Emerging Dance: TransformingPittsburgh Ballet

by Jane Vranish | originally posted in Dance Currents on Dec 17, 2021

The Transformation Scene in The Nutcracker, where Marie dreams that everything around her grows exponentially, is one of the highlights of any production.

But there is a real transformation taking place at Pittsburgh Ballet Theatre’s “Nut,” one that is surpassing the annual impact of the scenic choreography.

Apparently artistic director Susan Jaffe’s open-hearted style of ballet is taking hold. Rumor has it that PBT actually devoted more time to Aszure Barton’s upcoming world premiere in March (already creating excitement in the company) than to Nutcracker rehearsals. But the opening night audience would never have known that, judging by the exuberant performances in Terrence Orr’s production, now in its 20th year(!).

There were no cobwebs or cracks to be seen.

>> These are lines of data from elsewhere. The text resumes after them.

(* ===== verification/Htp.v ===== *)
(** * Hash-tag integrity of groups (src/src/handlers/tasfa/htp.c)

    Six chunks form a triangle: their scalars lie on three lines of three slots, corners 0, 2, 4
    shared by two lines and sides 1, 3, 5 on one.  A group is consistent when the three line sums
    agree.  This file has the line sums on every vector backend, the search for a reordering
    that restores a group, the syndrome analysis, and the contraction of groups. *)
From Stdlib Require Import SpecFloat Permutation FinFun.
From S2P Require Import Prelude CStr Files TasfaCommon Session Upload.

(** ** Doubles: IEEE 754 binary64 *)

Abbreviation double := spec_float.
Definition double_of_Z (z : Z) : double := binary_normalize 53 1024 z 0 false.
Definition double_add : double -> double -> double := SFadd 53 1024.
Definition double_mul : double -> double -> double := SFmul 53 1024.
Definition double_div : double -> double -> double := SFdiv 53 1024.
Definition double_half : double := binary_normalize 53 1024 1 (-1) false.

(** ** Line sums *)

Record htp_line_sums_t := HtpLineSums { l1 : Z; l2 : Z; l3 : Z }.

Definition add64 (a b : Z) : Z := u64 (a + b).
Definition slot6 (v : list Z) (i : nat) : Z := nth i v 0.

(** The vector unit the file is compiled for. *)
Inductive backend := Avx2 | Vec128 | Scalar.

Definition vec_add (a b : list Z) : list Z := zip_with add64 a b.

Definition htp_line_sums (simd : backend) (v : list Z) (modulus_M : Z) : htp_line_sums_t :=
  let modulus_M := if modulus_M =? 0 then 1 else modulus_M in
  let s := slot6 v in
  match simd with
  | Avx2 =>
      let v_left := [s 0%nat; s 2%nat; s 4%nat; 0] in
      let v_mid := [s 1%nat; s 3%nat; s 5%nat; 0] in
      let v_right := [s 2%nat; s 4%nat; s 0%nat; 0] in
      let v_sum := vec_add (vec_add v_left v_mid) v_right in
      HtpLineSums (nth 0 v_sum 0 `mod` modulus_M) (nth 1 v_sum 0 `mod` modulus_M)
        (nth 2 v_sum 0 `mod` modulus_M)
  | Vec128 =>
      let pair := vec_add (vec_add [s 0%nat; s 2%nat] [s 1%nat; s 3%nat]) [s 2%nat; s 4%nat] in
      HtpLineSums (nth 0 pair 0 `mod` modulus_M) (nth 1 pair 0 `mod` modulus_M)
        (add64 (add64 (s 4%nat) (s 5%nat)) (s 0%nat) `mod` modulus_M)
  | Scalar =>
      HtpLineSums (add64 (add64 (s 0%nat) (s 1%nat)) (s 2%nat) `mod` modulus_M)
        (add64 (add64 (s 2%nat) (s 3%nat)) (s 4%nat) `mod` modulus_M)
        (add64 (add64 (s 4%nat) (s 5%nat)) (s 0%nat) `mod` modulus_M)
  end.

Definition lines_agree (sums : htp_line_sums_t) : bool := (l1 sums =? l2 sums) && (l2 sums =? l3 sums).

(** ** Suspects of a group *)

Record htp_suspect_t := HtpSuspect { chunk_index : Z; suspicion_score : double }.

(** [out] holds the suspects found so far; a consistent group sets the count to zero. *)
Definition htp_analyze_group (simd : backend) (v : list Z) (modulus_M group_start : Z)
    (out : list htp_suspect_t) : list htp_suspect_t :=
  let sums := htp_line_sums simd v modulus_M in
  let L1 := l1 sums in
  let L2 := l2 sums in
  let L3 := l3 sums in
  let sus i score := HtpSuspect (group_start + i) score in
  let one := double_of_Z 1 in
  if (L1 =? L2) && (L2 =? L3) then []
  else if (L2 =? L3) && negb (L1 =? L2) then out ++ [sus 1 one; sus 4 double_half]
  else if (L1 =? L3) && negb (L2 =? L1) then out ++ [sus 3 one; sus 0 double_half]
  else if (L1 =? L2) && negb (L3 =? L1) then out ++ [sus 5 one; sus 2 double_half]
  else
    let diff12 := if L2 <? L1 then L1 - L2 else L2 - L1 in
    let diff23 := if L3 <? L2 then L2 - L3 else L3 - L2 in
    let diff31 := if L1 <? L3 then L3 - L1 else L1 - L3 in
    let d12 := double_of_Z diff12 in
    let d23 := double_of_Z diff23 in
    let d31 := double_of_Z diff31 in
    let d_total := double_add (double_add d12 d23) d31 in
    let d_total := if SFleb d_total (double_of_Z 0) then one else d_total in
    let weight x := double_div x (double_mul (double_of_Z 2) d_total) in
    out ++ [sus 0 (weight (double_add d31 d12)); sus 1 (weight d12);
            sus 2 (weight (double_add d12 d23)); sus 3 (weight d23);
            sus 4 (weight (double_add d23 d31)); sus 5 (weight d31)].

Definition compare_suspect_desc (sa sb : htp_suspect_t) : Z :=
  if SFltb (suspicion_score sb) (suspicion_score sa) then -1
  else if SFltb (suspicion_score sa) (suspicion_score sb) then 1
  else chunk_index sa - chunk_index sb.

(** ** Orders of the six slots *)

(** [i] counts down from [n - 2]: the argument is [i + 1]. *)
Fixpoint find_pivot (a : list Z) (k : nat) : option nat :=
  match k with
  | O => None
  | S i => if nth (S i) a 0 <=? nth i a 0 then find_pivot a i else Some i
  end.

Fixpoint find_succ (a : list Z) (x : Z) (j : nat) : nat :=
  match j with
  | O => O
  | S j' => if nth j a 0 <=? x then find_succ a x j' else j
  end.

Definition swap_at (i j : nat) (a : list Z) : list Z :=
  <[i := nth j a 0]> (<[j := nth i a 0]> a).

Fixpoint reverse_between (fuel l r : nat) (a : list Z) : list Z :=
  match fuel with
  | O => a
  | S fuel' => if (l <? r)%nat then reverse_between fuel' (S l) (r - 1) (swap_at l r a) else a
  end.

Definition next_permutation_int (a : list Z) : option (list Z) :=
  let n := length a in
  match find_pivot a (n - 1) with
  | None => None
  | Some i =>
      let j := find_succ a (nth i a 0) (n - 1) in
      Some (reverse_between n (i + 1) (n - 1) (swap_at i j a))
  end.

(** The loop [while (next_permutation_int(perm, 6))]: the first order the test accepts. *)
Fixpoint search_order (fuel : nat) (accept : list Z -> bool) (perm : list Z) : option (list Z) :=
  match fuel with
  | O => None
  | S fuel' =>
      match next_permutation_int perm with
      | None => None
      | Some p => if accept p then Some p else search_order fuel' accept p
      end
  end.

Definition slots6 : list Z := [0; 1; 2; 3; 4; 5].

Definition permuted {A} (d : A) (perm : list Z) (l : list A) : list A :=
  map (fun k => nth (Z.to_nat k) l d) perm.

(** The six entries of a group, and the array with a group replaced. *)
Definition group_of {A} (d : A) (group_start : Z) (l : list A) : list A :=
  map (fun k => nth (Z.to_nat (group_start + k)) l d) slots6.

Definition set_group {A} (group_start : Z) (new l : list A) : list A :=
  foldl (fun l x => <[Z.to_nat (group_start + Z.of_nat x.1) := x.2]> l) l
    (zip (seq 0 6) new).

(** ** Repair by reordering *)

Record htp_arrays := HtpArrays {
  ha_tags : list (list Z);          (* HTP_TAG_LEN bytes each *)
  ha_raw : list Z;
  ha_balanced : list Z;
}.

(** The six records of htp.bin are rewritten only when all of them can be read. *)
Definition permute_htp_bin (group_start : Z) (perm : list Z) (file : list Z) : list Z :=
  let at_slot k := Z.to_nat ((group_start + k) * HTP_RECORD_SIZE) in
  let size := Z.to_nat HTP_RECORD_SIZE in
  let recs := map (fun k => pread file (at_slot k) size) slots6 in
  if forallb (fun r => zlen r =? HTP_RECORD_SIZE) recs
  then foldl (fun file x => pwrite file (at_slot x.1) x.2) file (zip slots6 (permuted [] perm recs))
  else file.

Definition htp_try_swap_repair (simd : backend) (upload_id : cstr) (a : htp_arrays) (group_start modulus_M : Z)
    (f : fs) : bool * htp_arrays * fs :=
  let v := group_of 0 group_start (ha_balanced a) in
  if lines_agree (htp_line_sums simd v modulus_M) then (false, a, f)
  else
    match search_order 720 (fun p => lines_agree (htp_line_sums simd (permuted 0 p v) modulus_M)) slots6 with
    | None => (false, a, f)
    | Some perm =>
        let move {A} (d : A) l := set_group group_start (permuted d perm (group_of d group_start l)) l in
        let a := HtpArrays (move [] (ha_tags a)) (move 0 (ha_raw a)) (move 0 (ha_balanced a)) in
        let f := match f !! htp_path upload_id with
                 | Some file => <[htp_path upload_id := permute_htp_bin group_start perm file]> f
                 | None => f
                 end in
        (true, a, f)
    end.

(** ** The records on disk *)

(** The bytes of a tag that could not be read are not set; its first byte is. *)
Definition load_record (file : list Z) (i : nat) : list Z * Z * Z :=
  let offset := (i * Z.to_nat HTP_RECORD_SIZE)%nat in
  let n := Z.to_nat HTP_TAG_LEN in
  let tag := pread file offset n in
  let raw := pread file (offset + n) 8 in
  let balanced := pread file (offset + n + 8) 8 in
  (if zlen tag =? HTP_TAG_LEN then tag else [0],
   if zlen raw =? 8 then le64 raw else 0,
   if zlen balanced =? 8 then le64 balanced else 0).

In fact, Orr’s choreography never looked so musical, particularly in the Snow Scene, with the corps de ballet blithely whipping up breezy patterns in the falling stage snow. Snow Queen Jessica McCann and Snow King Lucius Kirst had a commanding presence as they reigned over the Mt. Washington landscape, with McCann applying crystalline exclamation points during her porte bras, brilliantly emphasizing the accents in the Tchaikovsky score.

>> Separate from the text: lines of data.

Lemma bits_inj n v w : 0 <= v < 2 ^ Z.of_nat n -> 0 <= w < 2 ^ Z.of_nat n -> bits n v = bits n w -> v = w.
Proof.
  intros Hv Hw H. assert (Hlow : forall i, 0 <= i < Z.of_nat n -> Z.testbit v i = Z.testbit w i).
  { clear Hv Hw. induction n as [|n IH]; intros i Hi; [lia|]. cbn in H. injection H as Ht Hr.
    destruct (Z.eq_dec i (Z.of_nat n)) as [-> | Hne]; [done|]. apply IH; [done|lia]. }
  apply Z.bits_inj'. intros i Hi. destruct (Z_lt_le_dec i (Z.of_nat n)); [by apply Hlow|].
  by rewrite !(testbit_above (Z.of_nat n)) by lia.
Qed.

(** A byte, or a symbol, is shifted in below the [n] bits kept so far. *)
Lemma bits_shift_in n k buffer c : (n + k <= 32)%nat -> 0 <= c < 2 ^ Z.of_nat k ->
  bits (n + k) (Z.lor (u32 (Z.shiftl buffer (Z.of_nat k))) c) = bits n buffer ++ bits k c.
Proof.
  intros Hn Hc. rewrite bits_split. f_equal; apply bits_ext; intros i Hi.
  - rewrite Z.shiftr_spec, Z.lor_spec by lia. unfold u32. rewrite Z.mod_pow2_bits_low, Z.shiftl_spec by lia.
    replace (i + Z.of_nat k - Z.of_nat k) with i by lia.
    by rewrite (testbit_above (Z.of_nat k) c), orb_false_r by lia.
  - rewrite Z.lor_spec. unfold u32. rewrite Z.mod_pow2_bits_low, Z.shiftl_spec_low by lia. done.
Qed.

(** The highest of the [n + k] bits are taken out. *)
Lemma bits_take_out n k buffer : bits k (Z.land (Z.shiftr buffer (Z.of_nat n)) (2 ^ Z.of_nat k - 1)) ++ bits n buffer
  = bits (k + n) buffer.
Proof.
  rewrite bits_split. f_equal. apply bits_ext. intros i Hi.
  replace (2 ^ Z.of_nat k - 1) with (Z.ones (Z.of_nat k)) by (rewrite Z.ones_equiv; lia).
  rewrite Z.land_spec, Z.ones_spec_low by lia. apply andb_true_r.
Qed.

(** ** Symbols *)

Lemma alphabet_value v : 0 <= v < 32 ->
  let c := nth (Z.to_nat v) k_b32_alphabet 0 in b32_value c = v /\ b32_skipped c = false.
Proof.
  intros Hv. assert (H : forallb (fun i => let c := nth i k_b32_alphabet 0 in
    (b32_value c =? Z.of_nat i) && negb (b32_skipped c)) (seq 0 32) = true) by (vm_compute; reflexivity).
  rewrite forallb_forall in H. specialize (H (Z.to_nat v) ltac:(apply in_seq; lia)).
  apply andb_true_iff in H as [H1 H2]. apply Z.eqb_eq in H1. apply negb_true_iff in H2.
  split; [lia|done].
Qed.

Definition symbol_ok (c : Z) : Prop := 0 <= b32_value c < 32 /\ b32_skipped c = false.
Definition symbol_bits (s : list Z) : list bool := concat (map (fun c => bits 5 (b32_value c)) s).
Definition byte_bits (s : list Z) : list bool := concat (map (bits 8) s).

Lemma symbol_bits_app a b : symbol_bits (a ++ b) = symbol_bits a ++ symbol_bits b.
Proof. unfold symbol_bits. by rewrite map_app, concat_app. Qed.
Lemma byte_bits_app a b : byte_bits (a ++ b) = byte_bits a ++ byte_bits b.
Proof. unfold byte_bits. by rewrite map_app, concat_app. Qed.

Lemma byte_bits_one c : byte_bits [c] = bits 8 c.
Proof. unfold byte_bits. cbn [map concat]. apply app_nil_r. Qed.

Lemma length_byte_bits s : length (byte_bits s) = (8 * length s)%nat.
Proof. induction s as [|c s IH]; [done|]. unfold byte_bits in *. cbn [map concat]. rewrite length_app, length_bits, IH. cbn [length]. lia. Qed.
Lemma length_symbol_bits s : length (symbol_bits s) = (5 * length s)%nat.
Proof. induction s as [|c s IH]; [done|]. unfold symbol_bits in *. cbn [map concat]. rewrite length_app, length_bits, IH. cbn [length]. lia. Qed.

Lemma byte_bits_inj a b : Forall is_byte a -> Forall is_byte b -> length a = length b ->
  byte_bits a = byte_bits b -> a = b.
Proof.
  revert b. induction a as [|x a IH]; intros [|y b] Ha Hb Hl H; try done.
  apply Forall_cons in Ha as [Hx Ha], Hb as [Hy Hb]. unfold byte_bits in H. cbn [map concat] in H.
  apply app_inj_1 in H as [H1 H2]; [|by rewrite !length_bits].
  f_equal; [by apply (bits_inj 8)|]. apply IH; try done. by injection Hl.
Qed.

(** ** The encoder *)

(** What has been written and the bits kept are the bits of the bytes consumed. *)
Record enc_inv (consumed : list Z) (limit : Z) (s : b32_state) : Prop := {
  ei_bits : 0 <= b_bits s < limit;
  ei_symbols : Forall symbol_ok (b_out s);
  ei_stream : symbol_bits (b_out s) ++ bits (Z.to_nat (b_bits s)) (b_buffer s) = byte_bits consumed;
}.

Lemma enc_inv_length consumed limit s : enc_inv consumed limit s -> 5 * zlen (b_out s) + b_bits s = 8 * zlen consumed.
Proof.
  intros [Hb _ He]. apply (f_equal length) in He.
  rewrite length_app, length_symbol_bits, length_bits, length_byte_bits in He. unfold zlen. lia.
Qed.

Snow King Lucius First and Snow Queen Jessica McCann 

It seemed that the whole company knew how to draw audience applause. As a result, the audience could be termed hyper-engaged. This may have been the first time in a long while that I heard gasps and reactions from children in the audience on opening night, usually a rather subdued adult group. 

Even the mime sequences were crisply executed with a new largesse in the first act, from children and adults alike. And with the dancers ending their technical passages with a fabulous flair, applause was fast and frequent.

Orr once again tinkered with some details, among them Drosselmeyer’s (a warm and inviting Corey Bourbonniere) larger white kerchief that flew around the stage and, by Orr’s own admission, American Sign Language that was inserted in the first act. (That’s something I missed, but will look for when I go back.)

This “Nut” was definitely a product of the pandemic. Some of the children wore flesh-colored masks and there may have been a reduction in numbers, but who’s counting? PBT was able to avoid New York City Ballet’s solution, using older teens in the children’s roles. I’m sure it hasn’t been easy.

Despite that, it was readily apparent that the feet were fleet. The women, from the sparkling Diana Yohe (Marie) on down to the Flowers, were definitely articulating their footwork in a new way. That translated into beautifully pointed arches, better balances, more confident pirouettes. Again, a substantiated rumor offered an explanation: Jaffe preferred that the women soften their pointe shoes.

Diana Yohe and Joseph Parr

If that’s true, it worked.

There was another adjustment. Maybe it was the excitement of the first live Nutcracker in two years, but like the leaping lords in “A Partridge in a Pear Tree,” the dancers soared. Yohe unleashed her sublime grand jete to new heights and the Snowflakes followed suit.

But then, virtually every company dancer had a dazzling improvement. Tommie Kesten (Columbina, Shepherdess) is learning to harness her considerable charismatic talents, giving more nuance to her roles. And Grace Rookstool (Spanish) is one to watch.

CMarisa Grywalski and Cooper Verona in Arabian

The remarkably lithe Marisa Grybalski (Arabian) is honing her mystique, duly supported by Cooper Verona. And the popular trio of Russian dancers (Masahiro Haneji, Josiah Kaufman and Jonathan Breight) had a spectacular ease to their split jumps. While the entrancing Amanda Cochrane (Sugar Plum Fairy) continues to gain strength after a difficult injury, Yoshiaki Nakano, a superb Cavalier, captured a classic ballon in his jumps, where he seemed to hover suspended in the air.

Yoshiaki Nakano and Amanda Cochrane

But the biggest story might have come from Joseph Parr, an 11-plus year veteran of the corps, who performed the role of the Nutcracker Prince. Blessed with wonderful proportions, he had trouble coordinating his gifts in the past. No longer. He exuded considerable charm and aplomb onstage and revealed a more stylish technique, something that has been a long time coming.

Maybe The Nutcracker is a fairy tale, but a real life version is unfolding onstage. Now is the time to catch PBT in its multiple transformations and enjoy the ride.